YOUR ASSIGNMENT:
Go through the entries below and return every line that contains "versions".

DATA EXTRACTS:
(* ===== verification/CargoRepository.v ===== *)
(** * The pages of a Cargo repository

    [internal/service/frontend/renop-html/js/browser/cargo.js]: the routes of a registry, their loads, and the operations of
    a package page with their confirmations, requests and refreshes, any of which the user can leave before it ends.  The
    catalog is [CargoCatalog]'s and the page of a crate [CargoPage]'s.  Buttons stay disabled while their own operation
    runs; the events here also cover a second press.  A page is replaced when its animation begins ([morphElementHeight] calls
    its mutation at once), and the end of the animation is an event of its own, which takes the busy mark away: after
    [replaceRepositoryView] whatever is loading by then, after more of a list only with the sequence it began with. *)
From S2P Require Import Prelude JsString JsUri JsJson BrowserUtils PackageParts Markdown CargoPage CargoCatalog.

(** ** Routes *)
Inductive route := OverviewRoute | PackageRoute (n : jstr) | UnknownRoute.

(** The repository and the route of a path; [None]: no part. *)
Definition cargo_route (path : jstr) : option (jstr * route) :=
  match map decodePathSegment (path_parts path) with
  | [] => None
  | [repo] => Some (repo, OverviewRoute)
  | [repo; p] => Some (repo, if (p =? js "packages")%js then OverviewRoute else UnknownRoute)
  | [repo; p; n] => Some (repo, if (p =? js "packages")%js && nonempty n then PackageRoute n else UnknownRoute)
  | repo :: _ => Some (repo, UnknownRoute)
  end.

(** [cargoPagePath]; [None]: a lone surrogate. *)
Definition cargoPagePath (repo packageName : jstr) : option jstr :=
  r ← encodeURIComponent repo;
  n ← encodeURIComponent packageName;
  Some (if nonempty packageName then [47%N] ++ r ++ js "/packages/" ++ n else [47%N] ++ r ++ js "/packages").

(** The segments that [cargoAPIPath] encodes and joins. *)
Definition cargoAPIPath (repo : jstr) (segments : list jstr) : list jstr := [repo; js "api"; js "v1"] ++ segments.

(** ** Operations of a package page *)
Inductive verb := PUT | DELETE.

Inductive aftermath :=
| ThenRefresh
| ThenRefreshIfAdministrator
| ThenNavigate
| ThenSetLevel (generation : nat) (user : jstr) (l : nat).

(** An operation: the package its handler has read, or [None] when the package is read when the request is sent; the
    segments after the package's; whether a dialog comes first, and whether that dialog stays when the request fails. *)
Record plan := mk_plan {
  captured : option jstr;
  tail_segments : list jstr;
  plan_verb : verb;
  success : string;
  aftermath_of : aftermath;
  asks : bool;
  keeps_dialog : bool
}.

Definition find_member (user : jstr) (d : details) : option member := List.find (fun m => (login m =? user)%js) (members d).

(** [userID || username] *)
Definition member_segment (user : jstr) (d : details) : jstr :=
  match find_member user d with Some m => str_or (user_id m) user | None => user end.

Inductive press_button :=
| PressArchive
| PressDeletePackage
| PressDeprecate
| PressVersion (v : jstr) (b : version_button)
| PressUploadDocs
| PressRemoveMember (user : jstr)
| PressLevel (user : jstr) (l : nat)
| PressInvite (user : jstr) (l : nat).

Section cargo.
Context {UC : UnicodeCase} {CO : Collation} {UP : UrlParser}.

(** The button that a press needs on the page. *)
Definition needs (u : viewer) (d : details) (p : press_button) (b : page_button) : bool :=
  match p, b with
  | PressArchive, OfPackage (ArchivePackage _ disabled) => negb disabled
  | PressDeletePackage, OfPackage DeletePackage => true
  | PressDeprecate, OfPackage DeprecatePackage => true
  | PressVersion v b', OfVersion v' b =>
    (v =? v')%js && match b', b with
                    | UploadDocs, UploadDocs | DeleteDocs, DeleteDocs | DeleteVersion, DeleteVersion => true
                    | Yank _, Yank false | Unyank _, Unyank false => true
                    | _, _ => false
                    end
  | PressUploadDocs, UploadPackageDocs => true
  | PressRemoveMember user, ChangeLevel m => (user =? m)%js
  | PressRemoveMember user, Leave => (to_lower user =? currentUsername u)%js
  | PressLevel user _, ChangeLevel m => (user =? m)%js
  | PressInvite _ _, Invite => true
  | _, _ => false
  end.

(** [version || getSelectedVersion()?.version || versions[0]?.version || ''] *)
Definition docs_version (d : details) (v : jstr) (selected : jstr) : jstr :=
  str_or v (str_or (match fst (getSelectedVersion d selected) with Some x => version_id x | None => [] end)
              (match versions d with x :: _ => version_id x | [] => [] end)).

(** The operation of a press; [None]: the handler returns before it does anything. *)
Definition plan_of (u : viewer) (d : details) (generation : nat) (selected : jstr) (p : press_button) : option plan :=
  let n := Some (name (pkg d)) in
  match p with
  | PressArchive =>
    Some (mk_plan n [js "archive"] (if archived (pkg d) then DELETE else PUT)
            (if archived (pkg d) then "cargo.packageRestored" else "cargo.packageArchived") ThenRefresh false false)
  | PressDeletePackage => Some (mk_plan n [] DELETE "cargo.packageDeleted" ThenNavigate true false)
  | PressDeprecate => Some (mk_plan n [js "deprecate"] PUT "package.deprecatedSuccess" ThenRefresh true false)
  | PressVersion v (Yank _) => Some (mk_plan n [v; js "yank"] DELETE "cargo.versionYanked" ThenRefresh false false)
  | PressVersion v (Unyank _) => Some (mk_plan n [v; js "unyank"] PUT "cargo.versionRestored" ThenRefresh false false)
  | PressVersion v DeleteVersion => Some (mk_plan n [v] DELETE "cargo.versionDeleted" ThenRefresh true false)
  | PressVersion v DeleteDocs =>
    Some (mk_plan n [docs_version d v selected; js "docs"] DELETE "cargo.docsDeleted" ThenRefresh true false)
  | PressVersion v UploadDocs =>
    if nonempty (name (pkg d)) && nonempty (docs_version d v selected)
    then Some (mk_plan n [docs_version d v selected; js "docs"] PUT "cargo.docsUploaded" ThenRefresh true true) else None
  | PressVersion _ LockVersion => None
  | PressUploadDocs =>
    if nonempty (name (pkg d)) && nonempty (docs_version d [] selected)
    then Some (mk_plan n [docs_version d [] selected; js "docs"] PUT "cargo.docsUploaded" ThenRefresh true true) else None
  | PressRemoveMember user =>
    let isSelf := (to_lower user =? currentUsername u)%js in
    Some (mk_plan n [js "owners"; member_segment user d] DELETE (if isSelf then "team.left" else "cargo.memberRemoved")
            (if isSelf then ThenNavigate else ThenRefresh) true false)
  | PressLevel user l =>
    let previous := option_map level (find_member user d) in
    if (l <? 1)%nat || (4 <? l)%nat || bool_decide (previous = Some l) then None
    else
      let transfersOwnership := (l =? 4)%nat && (permission_level (pkg d) =? 4)%nat && negb (to_lower user =? currentUsername u)%js in
      Some (mk_plan None [js "owners"; member_segment user d] PUT "cargo.memberUpdated" (ThenSetLevel generation user l) transfersOwnership false)
  | PressInvite user l =>
    if nonempty (trim user) then Some (mk_plan None [js "owners"] PUT "cargo.inviteSent" ThenRefreshIfAdministrator false false) else None
  end%string.

(** ** State *)
Inductive screen :=
| Blank
| LoadingScreen
| ErrorScreen
| OverviewScreen (count : nat) (list : list crate_row) (more : bool)
| PackageScreen (p : cargo_page).

Inductive operation :=
| LoadCatalog (sequence : nat) (with_management : bool)
| LoadPackage (sequence : nat) (path : list jstr)
| LoadMorePackages (sequence nextPage : nat)
| Asking (p : plan)
| Requesting (p : plan) (path : list jstr)
| Refreshing (path : list jstr).

Inductive output :=
| Alert (k : string)
| Navigate (path : option jstr).

Record cargo := mk_cargo {
  cargoLoadSequence : nat;
  activeRepository : jstr;
  activeAdministrator : bool;
  activePackageDetails : option details;
  details_generation : nat;               (* which details object that is *)
  the_catalog : catalog;
  ui : choices;
  on_package : option bool;               (* [activeRouteKind]: a package, the overview, or an error *)
  can_navigate : bool;
  hidden : bool;
  busy : bool;
  shown : screen;
  animations : list (option nat);         (* that have not ended: of replaced pages, and of longer lists with their sequence *)
  operations : gmap nat operation;
  next : nat;
  outputs : list output;
  user_signed_in : bool;
  user_name : jstr
}.

Definition start (signed_in : bool) (user : jstr) : cargo :=
  mk_cargo 0 [] false None 0 empty_catalog (mk_choices [] 1 false (js "overview") CargoAdd) None false true false Blank [] ∅ 0 []
    signed_in user.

TASK ANSWER:
(** [version || getSelectedVersion()?.version || versions[0]?.version || ''] *)
              (match versions d with x :: _ => version_id x | [] => [] end)).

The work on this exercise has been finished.